MEMPHIS, Tenn. — Dr. Martin Luther King Jr. took an assassin’s bullet fighting for the rights of sanitation workers in Memphis and poor people around the world.
But given where we are today, some have questioned whether he died in vain.
“You are here to demand that Memphis will see the poor,” Dr. King said. He also called for America to “use her vast resources” of wealth to end poverty.
Despite that demand, and all the time that has passed, some experts say Memphis remains stuck, a city and a people trapped in poverty.
Tamika Johnson, 29, grew up in South Memphis.
Born to a mother that battled addiction, she and her siblings were split up at an early age and sent to live with family members.
Johnson dropped out of school in the 10th grade after having her first child, but immediately began working to earn a living.
“So I just had to get up and do it. Everything I know now, I had to learn on my own,” she said.
In more ways than one, she’s literally a survivor.
Johnson showed us a bullet doctors removed in 2017. She was shot in 2011 while sleeping in her bed with her infant daughter, caught in the crossfire of a nearby robbery.
“It was a hard thing to do, because I had to make it from my room to the front door,” she said crying.
Years later, Johnson’s wounds have healed, but the scars are harder to get rid of. She moved out the now closed Tulane Apartments, hoping to ensure her family’s safety.
However, in the process, she lost the security of having a roof over her head, and a vicious cycle was repeating itself.
“We stayed in hotels for months. It was uncomfortable for my children to have to see and go through that,” Johnson said.
Johnson now has her own place, thanks to a program called Family Promise. It’s not all furnished yet, but it’s hers.
“It was like a little struggle, but they say you have to go through something to have a better outcome,” she said.
Each day Johnson takes her kids to school, then leaves her North Memphis home for her job at a discount store in Hickory Hill.
She makes $7.50 an hour. With rent at $650 a month, she tries to get as much overtime as possible.
Johnson may not have much, but she is determined to provide for her kids.
“Even though you make minimum wage, you can work yourself from the bottom and come up to the top.
But what if statistics show that even when you try, for some, that glass ceiling is nearly impossible to break.
Dr. King said eradicating poverty would take billions of dollars and decades of commitment.
However, in the very community where Dr. King gave his last speech, six out of 10 Memphians live in poverty.
Dr.
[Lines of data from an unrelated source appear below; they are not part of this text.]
(* ===== verification/Proc.v ===== *)
(** * Processes (proc.c)

    The process table and the operations on it: allocation, giving up the
    CPU, sleep and wakeup, kill, and the family queries the repository adds
    (uncle count, lifetime). The scheduler is in [Scheduler]; fork, exit, wait
    and userinit, which also touch files, are in [Life]. *)

From S2P Require Import Prelude Machine Spinlock StringLib Cprintf Kalloc Vm UserMem.
From Stdlib Require Import Floats.SpecFloat.

Definition TICKS_PER_SECOND : Z := 100.
Definition DEFAULT_PRIORITY : Z := 3.

(** Offsets and sizes of the structures on the kernel stack. *)
Definition sizeof_trapframe : Z := 76.
Definition sizeof_context : Z := 20.
Definition context_eip : Z := 16.

Definition is_state (st : procstate) (p : proc) : bool := bool_decide (state p = st).

(** [myproc()->pid] *)
Definition mypid : K Z :=
  o <- myproc ;;
  i <- or_fault o "null process" ;;
  p <- proc_at i ;;
  ret (pid p).

(** ** allocproc *)

Definition init_sched_info (pid ticks : Z) : scheduling_info :=
  scheduling_info0
    <| queue := if (pid =? 1) || (pid =? 2) then RR else LCFS |>
    <| priority := DEFAULT_PRIORITY |>
    <| bjf_coeffs ::= fun b => b <| priority_ratio := f32_of_Z 1 |> |>
    <| arrival_time := i32 ticks |>
    <| bjf_coeffs ::= fun b => b <| arrival_time_ratio := f32_of_Z 1 |> |>
    <| bjf_coeffs ::= fun b => b <| executed_cycles_ratio := f32_of_Z 1 |> |>
    <| bjf_coeffs ::= fun b => b <| process_size_ratio := f32_of_Z 1 |> |>
    <| last_run := i32 ticks |>.

(** allocproc from the allocation of the kernel stack on. *)
Definition allocproc_stack (i : nat) : K (option nat) :=
  ks <- kalloc ;;
  put_proc i (fun p => p <| kstack := ks |>) ;;
  if ks =? 0 then put_proc i (fun p => p <| state := UNUSED |>) ;; ret None
  else
    let sp := ks + KSTACKSIZE in
    (* Leave room for trap frame. *)
    let sp := sp - sizeof_trapframe in
    put_proc i (fun p => p <| tf := sp |>) ;;
    (* Set up new context to start executing at forkret,
       which returns to trapret. *)
    let sp := sp - 4 in
    y <- gets syms ;;
    store32 sp (sym_trapret y) ;;
    let sp := sp - sizeof_context in
    put_proc i (fun p => p <| context := sp |>) ;;
    modify (fun s => s <| mem ::= memset sp 0 sizeof_context |>) ;;
    store32 (sp + context_eip) (sym_forkret y) ;;
    t <- gets ticks ;;
    put_proc i (fun p => p <| sched_info := init_sched_info (pid p) t |>) ;;
    ret (Some i).

Definition allocproc : K (option nat) :=
  acquire L_ptable ;;
  o <- gets (fun s => find_first (is_state UNUSED) (procs s)) ;;
  match o with
  | None => release L_ptable ;; ret None
  | Some i =>
      put_proc i (fun p => p <| state := EMBRYO |>) ;;
      n <- gets nextpid ;;
      put_proc i (fun p => p <| pid := n |>) ;;
      modify (fun s => s <| nextpid := i32 (n + 1) |>) ;;
      t <- gets ticks ;;
      put_proc i (fun p => p <| start_time := t / TICKS_PER_SECOND |>) ;;
      release L_ptable ;;
      allocproc_stack i
  end.

(** ** Giving up and getting the CPU *)

(** swtch(&p->context, mycpu()->scheduler): the other side of the switch is
    [scheduler_switch] below. *)
Definition swtch_scheduler : K unit := fun s => Sched s (fun s' => Done tt s').

Definition sched : K unit :=
  o <- myproc ;;
  h <- holding L_ptable ;;
  if negb h then panic "sched ptable.lock"
  else
    c <- mycpu ;;
    k <- cpu_at c ;;
    if negb (ncli k =? 1) then panic "sched locks"
    else
      i <- or_fault o "sched: null process" ;;
      p <- proc_at i ;;
      if is_state RUNNING p then panic "sched running"
      else
        e <- readeflags ;;
        if negb (Z.land e FL_IF =? 0) then panic "sched interruptible"
        else
          c <- mycpu ;;
          k <- cpu_at c ;;
          swtch_scheduler ;;
          c' <- mycpu ;;
          put_cpu c' (fun k' => k' <| intena := intena k |>).

Definition yield : K unit :=
  acquire L_ptable ;;
  o <- myproc ;;
  i <- or_fault o "yield: no process" ;;
  put_proc i (fun p => p <| state := RUNNABLE |>) ;;
  o <- myproc ;;
  i <- or_fault o "yield: no process" ;;
  t <- gets ticks ;;
  put_proc i (fun p => p <| sched_info ::= upd last_run (fun _ => i32 t) |>) ;;
  sched ;;
  release L_ptable.

Definition sleep (ch : chan) (lk : lockid) : K unit :=
  o <- myproc ;;
  match o with
  | None => panic "sleep"
  | Some i =>
      when (bool_decide (lk <> L_ptable)) (acquire L_ptable ;; release lk) ;;
      (* Go to sleep. *)
      put_proc i (fun p => p <| p_chan := Some ch |>) ;;
      put_proc i (fun p => p <| state := SLEEPING |>) ;;
      sched ;;
      (* Tidy up. *)
      put_proc i (fun p => p <| p_chan := None |>) ;;
      when (bool_decide (lk <> L_ptable)) (release L_ptable ;; acquire lk)
  end.

(** wakeup1 on one entry and on the table. *)
Definition wake (ch : option chan) (p : proc) : proc :=
  if is_state SLEEPING p && bool_decide (p_chan p = ch) then p <| state := RUNNABLE |> else p.
Definition wakeup1 (ch : option chan) : K unit := modify (fun s => s <| procs ::= fmap (wake ch) |>).

Definition wakeup (ch : chan) : K unit :=
  acquire L_ptable ;;
  wakeup1 (Some ch) ;;
  release L_ptable.

Definition kill (pd : Z) : K Z :=
  acquire L_ptable ;;
  o <- gets (fun s => find_first (fun p => pid p =? pd) (procs s)) ;;
  match o with
  | Some i =>
      put_proc i (fun p => p <| killed := 1 |>) ;;
      p <- proc_at i ;;
      when (is_state SLEEPING p) (put_proc i (fun p => p <| state := RUNNABLE |>)) ;;
      release L_ptable ;;
      ret 0
  | None => release L_ptable ;; ret (-1)
  end.

(** ** Family and age *)

(** The offsets of pid and parent in struct proc. *)
Definition proc_pid : Z := 16.
Definition proc_parent : Z := 20.

(** [q->pid]. For a null pointer the kernel reads this offset from address 0
    on, where the program of the current process is. *)
Definition pid_at (q : option nat) : K Z :=
  match q with
  | Some i => p <- proc_at i ;; ret (pid p)
  | None => v <- uload32 proc_pid ;; ret (i32 v)
  end.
Elena Delavega is an Assistant Professor of Social Work at the University of Memphis and author of “The Poverty Report: Memphis Since MLK.”
Despite gains in education and employment, the poverty rate for African-Americans in Shelby County is three times higher than whites.
Roughly half of all black children are living in poverty, four times the number of white children, and the median income for African-Americans is just over $35,000 compared to nearly $70,000 for whites.
Meaning, today, like in 1968, African-Americans in Shelby County are still earning half of their white counterparts.
“What we have here is a resistant problem of inequality and unfairness,” Delavega said.
Delavega has conducted additional research showing higher median incomes and lower poverty rates in northern cities with similar demographics, causing her to believe the real reason lies in black in white.
“There are a lot of things that lead me to believe that there’s racial discrimination here at work,” she said.
According to Delavega, it could all change.
“Poverty is manufactured. What we choose to pay somebody and how we choose to value somebody’s labor is something that we can control,” she said.
Historically, the Memphis economy was built on the backs of black workers.
Tom Jones. with Smart City Consulting, says our leaders have made choices that kept our community, and many of its people, in the same position.
“It’s always been about cheap labor and cheap land,” Jones said.
According to Jones, the power to create prosperity for all will take some re-imagination, but if we do, the possibilities are endless.
“We were willing to spend a lot of money to chase Amazon. What if we took the approach that we can create that sort of economic impact by growing our own workforce, improving our own workforce and improving incomes?” Jones asked.
Improvements that would mean 50 years from now, the numbers will tell a different story about Memphis and about families like Johnson’s that are hoping to break the cycle for generations to come.
“If I had the chance or opportunity I would want to go and get a better, higher paying job. I want to finish school, and I just want to make sure my kids are happy,” Johnson said.